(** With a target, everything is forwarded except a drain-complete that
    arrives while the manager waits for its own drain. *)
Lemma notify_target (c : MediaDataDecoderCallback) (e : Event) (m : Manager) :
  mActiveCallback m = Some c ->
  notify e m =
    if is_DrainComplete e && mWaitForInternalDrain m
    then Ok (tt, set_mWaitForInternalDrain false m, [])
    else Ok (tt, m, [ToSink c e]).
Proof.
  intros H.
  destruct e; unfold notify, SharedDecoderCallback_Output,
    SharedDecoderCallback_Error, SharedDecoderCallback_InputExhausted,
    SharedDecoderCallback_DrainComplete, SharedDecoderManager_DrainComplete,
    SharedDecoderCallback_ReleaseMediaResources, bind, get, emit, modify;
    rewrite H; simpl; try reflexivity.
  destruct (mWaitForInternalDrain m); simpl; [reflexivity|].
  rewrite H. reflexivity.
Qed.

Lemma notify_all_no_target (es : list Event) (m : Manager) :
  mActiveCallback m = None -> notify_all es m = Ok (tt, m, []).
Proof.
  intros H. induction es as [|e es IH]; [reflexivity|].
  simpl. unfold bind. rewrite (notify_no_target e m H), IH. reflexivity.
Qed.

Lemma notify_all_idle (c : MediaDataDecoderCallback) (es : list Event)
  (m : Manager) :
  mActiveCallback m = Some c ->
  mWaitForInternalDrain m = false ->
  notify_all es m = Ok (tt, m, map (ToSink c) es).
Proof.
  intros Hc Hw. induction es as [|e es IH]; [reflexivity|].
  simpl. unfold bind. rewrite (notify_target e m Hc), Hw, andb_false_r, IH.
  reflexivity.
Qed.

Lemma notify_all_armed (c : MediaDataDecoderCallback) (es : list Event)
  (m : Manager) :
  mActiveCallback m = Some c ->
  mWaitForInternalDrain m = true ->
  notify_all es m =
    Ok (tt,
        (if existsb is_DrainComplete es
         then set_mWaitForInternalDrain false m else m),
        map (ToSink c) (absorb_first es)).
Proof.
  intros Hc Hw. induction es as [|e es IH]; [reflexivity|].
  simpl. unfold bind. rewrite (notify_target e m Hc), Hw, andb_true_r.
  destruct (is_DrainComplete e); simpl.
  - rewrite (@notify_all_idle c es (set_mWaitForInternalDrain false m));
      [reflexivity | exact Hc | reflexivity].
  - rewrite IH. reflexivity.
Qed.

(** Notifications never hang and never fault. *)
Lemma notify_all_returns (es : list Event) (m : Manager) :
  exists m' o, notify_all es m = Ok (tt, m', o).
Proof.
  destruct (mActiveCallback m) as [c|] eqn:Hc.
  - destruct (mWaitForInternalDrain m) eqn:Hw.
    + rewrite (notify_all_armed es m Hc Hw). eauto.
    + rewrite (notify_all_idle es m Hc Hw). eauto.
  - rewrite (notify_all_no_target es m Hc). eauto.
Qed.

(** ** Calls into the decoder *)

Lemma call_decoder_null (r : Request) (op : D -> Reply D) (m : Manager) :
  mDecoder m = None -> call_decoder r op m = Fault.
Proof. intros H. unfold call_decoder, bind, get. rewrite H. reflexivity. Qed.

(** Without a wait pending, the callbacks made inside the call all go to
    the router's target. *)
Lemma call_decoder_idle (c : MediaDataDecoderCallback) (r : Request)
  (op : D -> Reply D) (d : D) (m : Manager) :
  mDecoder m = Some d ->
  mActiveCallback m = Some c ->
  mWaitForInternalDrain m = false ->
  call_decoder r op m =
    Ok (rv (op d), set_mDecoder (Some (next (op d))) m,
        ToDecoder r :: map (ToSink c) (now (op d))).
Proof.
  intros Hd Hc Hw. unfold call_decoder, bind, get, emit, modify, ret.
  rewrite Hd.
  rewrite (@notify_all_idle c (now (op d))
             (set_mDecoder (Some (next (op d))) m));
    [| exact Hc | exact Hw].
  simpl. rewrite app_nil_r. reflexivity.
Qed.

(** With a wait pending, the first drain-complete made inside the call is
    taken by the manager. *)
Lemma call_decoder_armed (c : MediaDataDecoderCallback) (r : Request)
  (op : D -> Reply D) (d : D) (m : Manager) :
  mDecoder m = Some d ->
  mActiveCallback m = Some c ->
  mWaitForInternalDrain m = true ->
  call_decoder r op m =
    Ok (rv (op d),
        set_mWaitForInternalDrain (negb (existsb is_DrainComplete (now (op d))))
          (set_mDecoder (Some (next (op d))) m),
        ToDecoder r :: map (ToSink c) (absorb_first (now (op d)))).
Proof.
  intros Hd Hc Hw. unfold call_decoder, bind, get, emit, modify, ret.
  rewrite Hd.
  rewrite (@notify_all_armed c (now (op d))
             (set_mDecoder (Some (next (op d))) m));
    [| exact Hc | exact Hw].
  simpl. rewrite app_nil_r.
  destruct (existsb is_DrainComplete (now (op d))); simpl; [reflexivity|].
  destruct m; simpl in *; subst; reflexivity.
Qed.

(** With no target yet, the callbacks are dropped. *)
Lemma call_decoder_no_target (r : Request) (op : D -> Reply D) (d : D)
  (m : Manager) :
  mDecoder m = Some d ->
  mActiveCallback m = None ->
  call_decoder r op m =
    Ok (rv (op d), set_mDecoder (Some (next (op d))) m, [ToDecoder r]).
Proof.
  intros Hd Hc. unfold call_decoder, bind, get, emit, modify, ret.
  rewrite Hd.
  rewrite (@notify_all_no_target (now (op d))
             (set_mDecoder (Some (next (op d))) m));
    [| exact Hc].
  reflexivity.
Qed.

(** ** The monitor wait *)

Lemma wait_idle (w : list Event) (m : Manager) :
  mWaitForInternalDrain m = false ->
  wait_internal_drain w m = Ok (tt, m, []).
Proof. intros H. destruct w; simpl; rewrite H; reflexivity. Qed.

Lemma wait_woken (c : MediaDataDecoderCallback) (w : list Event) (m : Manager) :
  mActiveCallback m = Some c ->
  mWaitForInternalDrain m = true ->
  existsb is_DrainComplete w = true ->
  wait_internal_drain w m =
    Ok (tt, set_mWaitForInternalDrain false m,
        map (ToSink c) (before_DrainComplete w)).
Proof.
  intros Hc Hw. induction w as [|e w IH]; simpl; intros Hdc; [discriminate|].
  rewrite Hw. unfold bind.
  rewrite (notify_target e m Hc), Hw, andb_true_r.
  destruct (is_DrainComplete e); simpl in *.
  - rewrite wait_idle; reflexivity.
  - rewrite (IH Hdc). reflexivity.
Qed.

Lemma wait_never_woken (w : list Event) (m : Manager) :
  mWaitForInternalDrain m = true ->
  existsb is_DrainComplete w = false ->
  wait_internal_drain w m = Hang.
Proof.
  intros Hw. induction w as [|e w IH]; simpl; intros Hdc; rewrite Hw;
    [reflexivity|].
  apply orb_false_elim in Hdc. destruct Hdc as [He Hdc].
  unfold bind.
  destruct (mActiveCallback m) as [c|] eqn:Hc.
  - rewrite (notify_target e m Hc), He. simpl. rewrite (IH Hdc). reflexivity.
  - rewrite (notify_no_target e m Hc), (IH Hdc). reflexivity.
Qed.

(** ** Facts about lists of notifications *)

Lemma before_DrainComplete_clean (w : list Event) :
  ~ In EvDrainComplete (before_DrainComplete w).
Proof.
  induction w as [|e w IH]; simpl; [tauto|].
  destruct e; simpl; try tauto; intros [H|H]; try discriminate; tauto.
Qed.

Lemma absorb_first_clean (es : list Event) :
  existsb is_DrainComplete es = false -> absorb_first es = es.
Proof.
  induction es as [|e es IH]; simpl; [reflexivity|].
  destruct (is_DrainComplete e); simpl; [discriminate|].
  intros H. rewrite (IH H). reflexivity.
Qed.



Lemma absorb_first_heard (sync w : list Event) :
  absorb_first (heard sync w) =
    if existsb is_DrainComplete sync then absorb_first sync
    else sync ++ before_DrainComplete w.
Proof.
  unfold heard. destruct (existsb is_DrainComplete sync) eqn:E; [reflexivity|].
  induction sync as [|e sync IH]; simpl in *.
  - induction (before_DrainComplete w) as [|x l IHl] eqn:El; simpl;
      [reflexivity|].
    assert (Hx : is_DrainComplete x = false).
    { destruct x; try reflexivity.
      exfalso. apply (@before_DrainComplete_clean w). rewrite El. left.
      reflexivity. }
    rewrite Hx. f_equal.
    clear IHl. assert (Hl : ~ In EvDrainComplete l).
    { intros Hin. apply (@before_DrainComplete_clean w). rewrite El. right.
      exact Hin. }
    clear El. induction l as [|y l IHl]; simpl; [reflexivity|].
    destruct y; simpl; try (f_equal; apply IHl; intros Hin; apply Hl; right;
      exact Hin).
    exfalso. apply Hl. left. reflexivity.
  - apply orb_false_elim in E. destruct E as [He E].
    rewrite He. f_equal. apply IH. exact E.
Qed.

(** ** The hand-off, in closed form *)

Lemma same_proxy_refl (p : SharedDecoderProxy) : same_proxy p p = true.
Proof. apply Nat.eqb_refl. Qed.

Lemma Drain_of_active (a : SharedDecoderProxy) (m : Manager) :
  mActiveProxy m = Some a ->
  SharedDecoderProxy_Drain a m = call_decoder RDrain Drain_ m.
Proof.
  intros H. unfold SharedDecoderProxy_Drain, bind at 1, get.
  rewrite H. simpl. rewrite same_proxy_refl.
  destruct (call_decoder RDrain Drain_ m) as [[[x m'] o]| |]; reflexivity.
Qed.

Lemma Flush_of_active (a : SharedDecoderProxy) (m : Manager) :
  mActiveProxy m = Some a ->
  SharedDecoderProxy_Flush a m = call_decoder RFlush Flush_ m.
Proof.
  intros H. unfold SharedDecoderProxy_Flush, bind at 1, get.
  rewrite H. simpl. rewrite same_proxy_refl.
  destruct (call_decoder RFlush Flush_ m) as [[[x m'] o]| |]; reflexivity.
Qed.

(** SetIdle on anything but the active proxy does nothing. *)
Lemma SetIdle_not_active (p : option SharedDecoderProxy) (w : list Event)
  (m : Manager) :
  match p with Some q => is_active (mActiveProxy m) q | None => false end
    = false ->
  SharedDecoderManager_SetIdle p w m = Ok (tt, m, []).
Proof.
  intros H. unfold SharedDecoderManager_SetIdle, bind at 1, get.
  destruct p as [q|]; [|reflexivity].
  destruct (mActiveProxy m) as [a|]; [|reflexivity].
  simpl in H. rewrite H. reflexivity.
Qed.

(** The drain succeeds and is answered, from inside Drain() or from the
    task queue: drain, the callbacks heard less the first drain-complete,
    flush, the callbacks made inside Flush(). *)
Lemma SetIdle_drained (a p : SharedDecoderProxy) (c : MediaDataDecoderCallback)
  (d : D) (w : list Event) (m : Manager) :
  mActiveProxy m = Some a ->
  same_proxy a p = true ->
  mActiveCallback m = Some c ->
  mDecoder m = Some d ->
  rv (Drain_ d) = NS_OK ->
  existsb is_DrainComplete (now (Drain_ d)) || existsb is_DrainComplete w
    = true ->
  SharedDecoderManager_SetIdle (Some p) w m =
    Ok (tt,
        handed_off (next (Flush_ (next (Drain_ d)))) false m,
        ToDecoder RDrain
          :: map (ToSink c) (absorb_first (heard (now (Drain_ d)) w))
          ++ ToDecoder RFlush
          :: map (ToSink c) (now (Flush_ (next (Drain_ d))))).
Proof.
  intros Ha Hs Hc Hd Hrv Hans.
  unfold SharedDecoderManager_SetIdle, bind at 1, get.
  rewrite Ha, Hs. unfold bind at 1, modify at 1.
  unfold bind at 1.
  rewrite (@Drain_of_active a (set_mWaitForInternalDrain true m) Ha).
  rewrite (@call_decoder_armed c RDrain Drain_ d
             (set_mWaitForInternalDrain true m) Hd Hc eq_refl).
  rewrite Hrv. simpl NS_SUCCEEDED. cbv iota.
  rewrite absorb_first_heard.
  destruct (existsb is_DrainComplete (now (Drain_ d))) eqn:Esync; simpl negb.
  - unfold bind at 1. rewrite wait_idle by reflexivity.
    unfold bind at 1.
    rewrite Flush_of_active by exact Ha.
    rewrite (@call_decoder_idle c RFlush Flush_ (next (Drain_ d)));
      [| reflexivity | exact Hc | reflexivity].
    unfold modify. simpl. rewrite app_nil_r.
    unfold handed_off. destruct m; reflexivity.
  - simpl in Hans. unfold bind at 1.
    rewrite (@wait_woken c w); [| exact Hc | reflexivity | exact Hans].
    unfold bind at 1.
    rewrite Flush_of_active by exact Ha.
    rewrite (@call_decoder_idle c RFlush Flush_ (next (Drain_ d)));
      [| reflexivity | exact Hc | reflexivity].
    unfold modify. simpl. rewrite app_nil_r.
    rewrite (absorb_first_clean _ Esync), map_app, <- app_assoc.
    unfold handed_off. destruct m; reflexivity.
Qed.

---

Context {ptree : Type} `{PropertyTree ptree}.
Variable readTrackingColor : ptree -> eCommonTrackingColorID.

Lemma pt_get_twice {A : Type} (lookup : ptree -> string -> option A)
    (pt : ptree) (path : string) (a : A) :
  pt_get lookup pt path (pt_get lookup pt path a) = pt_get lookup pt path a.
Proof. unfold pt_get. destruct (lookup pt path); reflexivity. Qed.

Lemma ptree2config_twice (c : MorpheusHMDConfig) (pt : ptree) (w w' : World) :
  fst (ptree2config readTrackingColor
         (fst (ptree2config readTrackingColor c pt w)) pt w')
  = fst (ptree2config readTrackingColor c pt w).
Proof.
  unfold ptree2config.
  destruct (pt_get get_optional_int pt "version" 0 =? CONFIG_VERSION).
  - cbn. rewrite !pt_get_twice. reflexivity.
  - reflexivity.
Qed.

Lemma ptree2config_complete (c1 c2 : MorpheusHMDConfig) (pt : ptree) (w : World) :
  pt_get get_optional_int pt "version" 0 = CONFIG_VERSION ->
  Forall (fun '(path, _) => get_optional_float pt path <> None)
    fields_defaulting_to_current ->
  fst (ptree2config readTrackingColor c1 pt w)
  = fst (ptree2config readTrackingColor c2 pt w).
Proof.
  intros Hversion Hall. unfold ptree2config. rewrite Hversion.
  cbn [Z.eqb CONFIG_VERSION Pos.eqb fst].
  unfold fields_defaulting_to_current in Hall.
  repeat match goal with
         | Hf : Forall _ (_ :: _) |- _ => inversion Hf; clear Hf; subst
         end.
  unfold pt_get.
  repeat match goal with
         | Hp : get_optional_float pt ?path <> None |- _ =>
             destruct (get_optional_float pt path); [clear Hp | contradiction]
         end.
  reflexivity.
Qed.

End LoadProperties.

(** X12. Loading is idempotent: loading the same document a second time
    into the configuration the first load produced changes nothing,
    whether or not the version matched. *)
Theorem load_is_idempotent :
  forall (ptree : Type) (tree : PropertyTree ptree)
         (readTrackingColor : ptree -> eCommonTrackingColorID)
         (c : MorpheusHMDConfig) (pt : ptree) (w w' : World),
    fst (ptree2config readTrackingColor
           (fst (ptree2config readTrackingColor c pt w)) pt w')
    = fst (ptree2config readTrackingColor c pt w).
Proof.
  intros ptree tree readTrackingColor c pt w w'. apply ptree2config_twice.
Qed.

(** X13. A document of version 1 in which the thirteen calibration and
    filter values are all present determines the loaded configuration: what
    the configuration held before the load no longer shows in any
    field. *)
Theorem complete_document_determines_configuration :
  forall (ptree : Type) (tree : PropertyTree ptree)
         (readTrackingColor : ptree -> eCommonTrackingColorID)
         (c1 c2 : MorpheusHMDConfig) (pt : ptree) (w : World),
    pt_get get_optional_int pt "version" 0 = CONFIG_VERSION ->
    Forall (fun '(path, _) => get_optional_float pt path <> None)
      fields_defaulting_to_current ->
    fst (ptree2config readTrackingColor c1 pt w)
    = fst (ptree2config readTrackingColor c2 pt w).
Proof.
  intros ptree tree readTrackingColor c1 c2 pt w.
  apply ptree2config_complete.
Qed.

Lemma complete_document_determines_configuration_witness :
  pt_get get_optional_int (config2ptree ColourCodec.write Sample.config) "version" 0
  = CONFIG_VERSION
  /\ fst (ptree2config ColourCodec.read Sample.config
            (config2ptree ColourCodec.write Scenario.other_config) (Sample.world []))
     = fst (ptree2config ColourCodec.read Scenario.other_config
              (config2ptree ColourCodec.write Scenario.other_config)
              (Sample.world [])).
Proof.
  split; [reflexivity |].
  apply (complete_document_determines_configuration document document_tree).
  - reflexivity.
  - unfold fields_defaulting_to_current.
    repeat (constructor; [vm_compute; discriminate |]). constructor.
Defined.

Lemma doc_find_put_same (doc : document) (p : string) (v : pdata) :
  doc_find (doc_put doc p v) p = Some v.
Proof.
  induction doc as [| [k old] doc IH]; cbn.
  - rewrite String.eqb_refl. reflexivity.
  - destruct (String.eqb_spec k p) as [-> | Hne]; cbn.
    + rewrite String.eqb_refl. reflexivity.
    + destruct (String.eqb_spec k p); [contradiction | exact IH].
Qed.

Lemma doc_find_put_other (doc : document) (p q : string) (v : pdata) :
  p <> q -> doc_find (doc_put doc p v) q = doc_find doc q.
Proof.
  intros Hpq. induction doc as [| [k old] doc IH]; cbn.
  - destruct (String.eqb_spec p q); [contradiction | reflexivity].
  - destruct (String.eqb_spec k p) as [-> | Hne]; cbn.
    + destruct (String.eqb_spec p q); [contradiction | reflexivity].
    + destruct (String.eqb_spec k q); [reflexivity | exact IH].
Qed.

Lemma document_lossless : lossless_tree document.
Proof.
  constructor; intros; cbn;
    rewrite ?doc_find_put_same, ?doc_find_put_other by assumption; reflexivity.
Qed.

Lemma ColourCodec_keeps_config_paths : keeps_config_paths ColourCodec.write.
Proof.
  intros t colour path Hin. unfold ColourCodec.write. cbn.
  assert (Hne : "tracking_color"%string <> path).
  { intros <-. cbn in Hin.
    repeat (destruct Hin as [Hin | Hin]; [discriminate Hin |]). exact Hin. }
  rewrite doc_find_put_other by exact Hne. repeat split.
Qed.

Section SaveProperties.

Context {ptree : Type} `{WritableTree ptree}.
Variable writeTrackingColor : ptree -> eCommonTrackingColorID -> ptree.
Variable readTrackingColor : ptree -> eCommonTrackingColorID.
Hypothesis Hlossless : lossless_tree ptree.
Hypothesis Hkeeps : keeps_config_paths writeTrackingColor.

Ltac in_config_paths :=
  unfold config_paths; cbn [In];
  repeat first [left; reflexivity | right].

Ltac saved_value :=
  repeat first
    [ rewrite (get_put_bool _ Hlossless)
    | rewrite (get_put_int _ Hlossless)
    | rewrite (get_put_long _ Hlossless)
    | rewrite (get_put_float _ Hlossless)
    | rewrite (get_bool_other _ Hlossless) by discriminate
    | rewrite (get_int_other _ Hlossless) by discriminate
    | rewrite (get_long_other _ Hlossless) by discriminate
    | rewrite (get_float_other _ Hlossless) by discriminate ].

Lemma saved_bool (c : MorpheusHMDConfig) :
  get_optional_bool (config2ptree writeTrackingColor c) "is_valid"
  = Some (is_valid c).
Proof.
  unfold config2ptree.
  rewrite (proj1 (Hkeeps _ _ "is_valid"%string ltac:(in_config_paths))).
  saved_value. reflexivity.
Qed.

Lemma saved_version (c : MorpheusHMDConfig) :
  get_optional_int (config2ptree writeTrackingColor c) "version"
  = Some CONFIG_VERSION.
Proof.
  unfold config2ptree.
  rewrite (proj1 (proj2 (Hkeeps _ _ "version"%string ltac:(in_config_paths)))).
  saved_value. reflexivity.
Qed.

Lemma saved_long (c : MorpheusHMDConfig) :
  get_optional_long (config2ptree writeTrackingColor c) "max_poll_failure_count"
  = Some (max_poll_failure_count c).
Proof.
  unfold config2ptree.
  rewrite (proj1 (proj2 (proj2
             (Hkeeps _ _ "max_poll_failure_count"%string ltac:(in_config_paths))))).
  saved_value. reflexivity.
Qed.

- **WORK ITEM**: Find the line with "- rewrite String.eqb_refl. reflexivity." in the material above. Reproduce it and each line after it up to and including the line with "- destruct (String.eqb_spec p".

- **RESPONSE TO THE EXERCISE**:
  - rewrite String.eqb_refl. reflexivity.
  - destruct (String.eqb_spec k p) as [-> | Hne]; cbn.
    + rewrite String.eqb_refl. reflexivity.
    + destruct (String.eqb_spec k p); [contradiction | exact IH].
Qed.

Lemma doc_find_put_other (doc : document) (p q : string) (v : pdata) :
  p <> q -> doc_find (doc_put doc p v) q = doc_find doc q.
Proof.
  intros Hpq. induction doc as [| [k old] doc IH]; cbn.
  - destruct (String.eqb_spec p q); [contradiction | reflexivity].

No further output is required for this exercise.